(** * AivmManager: the model registry and the style-identifier codec

    A shallow embedding of [voicevox_engine/aivm_manager.py].

    Python values are modelled as follows.
    - [int] is [Z] (unbounded, as in Python); the bit operators [&], [|],
      [<<] and [~] are [Z.land], [Z.lor], [Z.shiftl] and [Z.lnot].
    - [str] is [string]; a string stands for its UTF-8 bytes, which is what
      [str.encode()] hands to the hash, and byte-wise lexicographic order on
      UTF-8 coincides with Python's code point order.
    - a raised exception is the [Raise] case of [result].
    - a [dict] is an association list in insertion order. *)

From Stdlib Require Import ZArith List String Ascii Bool Lia Permutation.
Import ListNotations.

Local Open Scope string_scope.
Local Open Scope list_scope.
Local Open Scope Z_scope.

(** ** Exceptions and results *)

(** The [detail] of an [HTTPException], by kind rather than by its text. *)
Inductive detail : Type :=
| ModelNameDoesNotExist
| InvalidAivmxFile
| ManifestVersionNotSupported (manifest_version : string)
| ModelArchitectureNotSupported
| WriteFailedNoSpace
| WriteFailedPermissionDenied
| WriteFailedReadOnly
| WriteFailed
| InvalidAivisHubUrl
| DownloadFailed
| ModelNotInstalled (aivm_uuid : string)
| AtLeastOneModelRequired.

Inductive exn : Type :=
| ValueError (msg : string)
| IndexError
| KeyError
| AssertionError
| OSError (msg : string)
| HTTPException (status_code : Z) (what : detail).

Inductive result (A : Type) : Type :=
| Ok (a : A)
| Raise (e : exn).
Arguments Ok {A} a.
Arguments Raise {A} e.

Definition bind {A B : Type} (m : result A) (k : A -> result B) : result B :=
  match m with
  | Ok a => k a
  | Raise e => Raise e
  end.

Notation "'let?' x ':=' m 'in' k" := (bind m (fun x => k))
  (at level 10, x name, m at level 100, k at level 200).

(** A list comprehension whose body may raise. *)
Fixpoint map_result {A B : Type} (f : A -> result B) (l : list A)
    : result (list B) :=
  match l with
  | [] => Ok []
  | a :: l' =>
      let? b := f a in
      let? bs := map_result f l' in
      Ok (b :: bs)
  end.

(** ** hashlib.md5 (RFC 1321) *)

Module MD5.

Definition mask32 : Z := Z.ones 32.

Definition add32 (x y : Z) : Z := Z.land (x + y) mask32.

Definition not32 (x : Z) : Z := Z.land (Z.lnot x) mask32.

Definition rotl32 (x c : Z) : Z :=
Z.land (Z.lor (Z.shiftl x c) (Z.shiftr x (32 - c))) mask32.

Definition K : list Z :=
[ 0xd76aa478; 0xe8c7b756; 0x242070db; 0xc1bdceee;
  0xf57c0faf; 0x4787c62a; 0xa8304613; 0xfd469501;
  0x698098d8; 0x8b44f7af; 0xffff5bb1; 0x895cd7be;
  0x6b901122; 0xfd987193; 0xa679438e; 0x49b40821;
  0xf61e2562; 0xc040b340; 0x265e5a51; 0xe9b6c7aa;
  0xd62f105d; 0x02441453; 0xd8a1e681; 0xe7d3fbc8;
  0x21e1cde6; 0xc33707d6; 0xf4d50d87; 0x455a14ed;
  0xa9e3e905; 0xfcefa3f8; 0x676f02d9; 0x8d2a4c8a;
  0xfffa3942; 0x8771f681; 0x6d9d6122; 0xfde5380c;
  0xa4beea44; 0x4bdecfa9; 0xf6bb4b60; 0xbebfbc70;
  0x289b7ec6; 0xeaa127fa; 0xd4ef3085; 0x04881d05;
  0xd9d4d039; 0xe6db99e5; 0x1fa27cf8; 0xc4ac5665;
  0xf4292244; 0x432aff97; 0xab9423a7; 0xfc93a039;
  0x655b59c3; 0x8f0ccc92; 0xffeff47d; 0x85845dd1;
  0x6fa87e4f; 0xfe2ce6e0; 0xa3014314; 0x4e0811a1;
  0xf7537e82; 0xbd3af235; 0x2ad7d2bb; 0xeb86d391 ].

Definition S : list Z :=
[ 7; 12; 17; 22; 7; 12; 17; 22; 7; 12; 17; 22; 7; 12; 17; 22;
  5; 9; 14; 20; 5; 9; 14; 20; 5; 9; 14; 20; 5; 9; 14; 20;
  4; 11; 16; 23; 4; 11; 16; 23; 4; 11; 16; 23; 4; 11; 16; 23;
  6; 10; 15; 21; 6; 10; 15; 21; 6; 10; 15; 21; 6; 10; 15; 21 ].

(** The bytes of a string. *)
Fixpoint bytes_of_string (s : string) : list Z :=
match s with
| EmptyString => []
| String c s' => Z.of_N (N_of_ascii c) :: bytes_of_string s'
end.

(** [n] as [k] little-endian bytes. *)
Fixpoint le_bytes (k : nat) (n : Z) : list Z :=
match k with
| O => []
| Datatypes.S k' => Z.land n 255 :: le_bytes k' (Z.shiftr n 8)
end.

(** Little-endian bytes as a number. *)
Fixpoint le_word (bs : list Z) : Z :=
match bs with
| [] => 0
| b :: bs' => Z.lor b (Z.shiftl (le_word bs') 8)
end.

(** Padding: a one bit, zeros up to 56 modulo 64, then the bit length on 64
  bits. *)
Definition pad (msg : list Z) : list Z :=
let len := Z.of_nat (List.length msg) in
let zeros := Z.to_nat ((55 - len) mod 64) in
msg ++ [128] ++ repeat 0 zeros ++ le_bytes 8 (Z.land (8 * len) (Z.ones 64)).

(** The sixteen words of a 64-byte block. *)
Fixpoint words (n : nat) (block : list Z) : list Z :=
match n with
| O => []
| Datatypes.S n' => le_word (firstn 4 block) :: words n' (skipn 4 block)
end.

Record state : Type := mkState { sa : Z; sb : Z; sc : Z; sd : Z }.

Definition init : state :=
mkState 0x67452301 0xefcdab89 0x98badcfe 0x10325476.

Definition round (M : list Z) (st : state) (i : nat) : state :=
let '(mkState A B C D) := st in
let iz := Z.of_nat i in
let '(F, g) :=
  if iz <? 16 then (Z.lor (Z.land B C) (Z.land (not32 B) D), iz)
  else if iz <? 32 then
    (Z.lor (Z.land D B) (Z.land (not32 D) C), (5 * iz + 1) mod 16)
  else if iz <? 48 then (Z.lxor B (Z.lxor C D), (3 * iz + 5) mod 16)
  else (Z.lxor C (Z.lor B (not32 D)), (7 * iz) mod 16) in
let F' := add32 (add32 (add32 F A) (nth i K 0)) (nth (Z.to_nat g) M 0) in
mkState D (add32 B (rotl32 F' (nth i S 0))) B C.

Definition process_block (st : state) (block : list Z) : state :=
let M := words 16 block in
let st' := fold_left (round M) (seq 0 64) st in
mkState (add32 (sa st) (sa st')) (add32 (sb st) (sb st'))
        (add32 (sc st) (sc st')) (add32 (sd st) (sd st')).

Fixpoint process (fuel : nat) (st : state) (bs : list Z) : state :=
match fuel, bs with
| O, _ => st
| _, [] => st
| Datatypes.S fuel', _ =>
    process fuel' (process_block st (firstn 64 bs)) (skipn 64 bs)
end.

(** [hashlib.md5(data).digest()]: sixteen bytes. *)
Definition digest (data : list Z) : list Z :=
let padded := pad data in
let st := process (List.length padded) init padded in
le_bytes 4 (sa st) ++ le_bytes 4 (sb st)
  ++ le_bytes 4 (sc st) ++ le_bytes 4 (sd st).

Definition hex_digit (n : Z) : ascii :=
ascii_of_N (Z.to_N (if n <? 10 then 48 + n else 87 + n)).

(** [hashlib.md5(data).hexdigest()]: thirty-two lower-case hex digits. *)
Definition hexdigest (data : list Z) : string :=
fold_right
  (fun b acc => String (hex_digit (Z.shiftr b 4))
                  (String (hex_digit (Z.land b 15)) acc))
  EmptyString (digest data).

End MD5.

(** [int(s, 16)] on a string of lower-case hex digits, as [hexdigest]
    returns. *)
Definition hex_value (c : ascii) : Z :=
  let n := Z.of_N (N_of_ascii c) in
  if n <? 58 then n - 48 else n - 87.

Fixpoint int16_acc (s : string) (acc : Z) : Z :=
  match s with
  | EmptyString => acc
  | String c s' => int16_acc s' (16 * acc + hex_value c)
  end.

Definition int16 (s : string) : Z := int16_acc s 0.

(** ** The style-identifier codec *)

Definition StyleId : Type := Z.

Definition MAX_UUID_BITS : Z := 27.
Definition UUID_BIT_MASK : Z := Z.shiftl 1 MAX_UUID_BITS - 1.
Definition LOCAL_STYLE_ID_BITS : Z := 5.
Definition LOCAL_STYLE_ID_MASK : Z := Z.shiftl 1 LOCAL_STYLE_ID_BITS - 1.
Definition SIGN_BIT : Z := Z.shiftl 1 31.

Definition local_style_id_to_style_id
    (local_style_id : Z) (speaker_uuid : string) : result StyleId :=
  if String.eqb speaker_uuid "" then
    Raise (ValueError "speaker_uuid must be a non-empty string")
  else if negb ((0 <=? local_style_id) && (local_style_id <=? 31)) then
    Raise (ValueError "local_style_id must be an integer between 0 and 31")
  else
    let uuid_hash :=
      Z.land (int16 (MD5.hexdigest (MD5.bytes_of_string speaker_uuid)))
             UUID_BIT_MASK in
    let local_style_id_masked := Z.land local_style_id LOCAL_STYLE_ID_MASK in
    let combined_id :=
      Z.lor (Z.shiftl uuid_hash LOCAL_STYLE_ID_BITS) local_style_id_masked in
    let combined_id :=
      if negb (Z.land combined_id SIGN_BIT =? 0)
      then Z.land combined_id (Z.lnot SIGN_BIT)
      else combined_id in
    Ok combined_id.

Definition style_id_to_local_style_id (style_id : StyleId) : Z :=
  Z.land style_id 0x1F.

(** [combine h l] is the body of [local_style_id_to_style_id] after the two
    guards, for a digest [h]. *)
Definition combine (h local_style_id : Z) : Z :=
  let uuid_hash := Z.land h UUID_BIT_MASK in
  let local_style_id_masked := Z.land local_style_id LOCAL_STYLE_ID_MASK in
  let combined_id :=
    Z.lor (Z.shiftl uuid_hash LOCAL_STYLE_ID_BITS) local_style_id_masked in
  if negb (Z.land combined_id SIGN_BIT =? 0)
  then Z.land combined_id (Z.lnot SIGN_BIT)
  else combined_id.


(** ** Strings, as Python's [str] methods treat them *)

Definition ascii_code (c : ascii) : Z := Z.of_N (N_of_ascii c).

Definition nonempty (s : string) : bool := negb (String.eqb s "").

(** [s.startswith(p)] *)
Definition startswith (p s : string) : bool := String.prefix p s.

(** [s.endswith(suf)] *)
Definition endswith (suf s : string) : bool :=
  let n := String.length s in
  let k := String.length suf in
  (k <=? n)%nat && String.eqb (String.substring (n - k) k s) suf.

(** [sub in s] *)
Fixpoint contains (sub s : string) : bool :=
  String.prefix sub s
  || match s with
     | EmptyString => false
     | String _ s' => contains sub s'
     end.

(** [s.lower()].  Only A-Z are mapped; no character outside ASCII has a
    lower-case form made of the letters the callers compare against. *)
Definition lower_ascii (c : ascii) : ascii :=
  let n := ascii_code c in
  if (65 <=? n) && (n <=? 90) then ascii_of_N (Z.to_N (n + 32)) else c.

Fixpoint lower (s : string) : string :=
  match s with
  | EmptyString => EmptyString
  | String c s' => String (lower_ascii c) (lower s')
  end.

(** [s.split(sep)] for a one-character separator. *)
Fixpoint split (sep : ascii) (s : string) : list string :=
  match s with
  | EmptyString => [EmptyString]
  | String c s' =>
      if Ascii.eqb c sep then EmptyString :: split sep s'
      else match split sep s' with
           | [] => [String c EmptyString]
           | w :: ws => String c w :: ws
           end
  end.

(** [s.split(sep, 1)[1]] when [sep in s]. *)
Fixpoint after_first (sep : ascii) (s : string) : option string :=
  match s with
  | EmptyString => None
  | String c s' => if Ascii.eqb c sep then Some s' else after_first sep s'
  end.

(** [int(s)] in base ten: surrounding white space, an optional sign, then
    digits, single underscores allowed between digits.  The white space
    [int] strips is tab to carriage return and the space; the separators
    28..31, which [str.isspace] counts, make [int] raise.  White space and
    decimal digits outside ASCII, which Python also accepts, are not
    recognised, and the interpreter's limit on the number of digits is
    left out: every string the interpreter rejects for another reason is
    rejected here. *)
Definition is_space (c : ascii) : bool :=
  let n := ascii_code c in
  ((9 <=? n) && (n <=? 13)) || (n =? 32).

Fixpoint lstrip (s : string) : string :=
  match s with
  | EmptyString => EmptyString
  | String c s' => if is_space c then lstrip s' else s
  end.

Fixpoint rstrip (s : string) : string :=
  match s with
  | EmptyString => EmptyString
  | String c s' =>
      match rstrip s' with
      | EmptyString => if is_space c then EmptyString else String c EmptyString
      | r => String c r
      end
  end.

** Goal of the exercise **
Restate, word for word and with nothing added, the lines from the first line of the listing through the one where "- [int] is [Z]" stands.

** Result for this exercise **
(** * AivmManager: the model registry and the style-identifier codec

    A shallow embedding of [voicevox_engine/aivm_manager.py].

    Python values are modelled as follows.
    - [int] is [Z] (unbounded, as in Python); the bit operators [&], [|],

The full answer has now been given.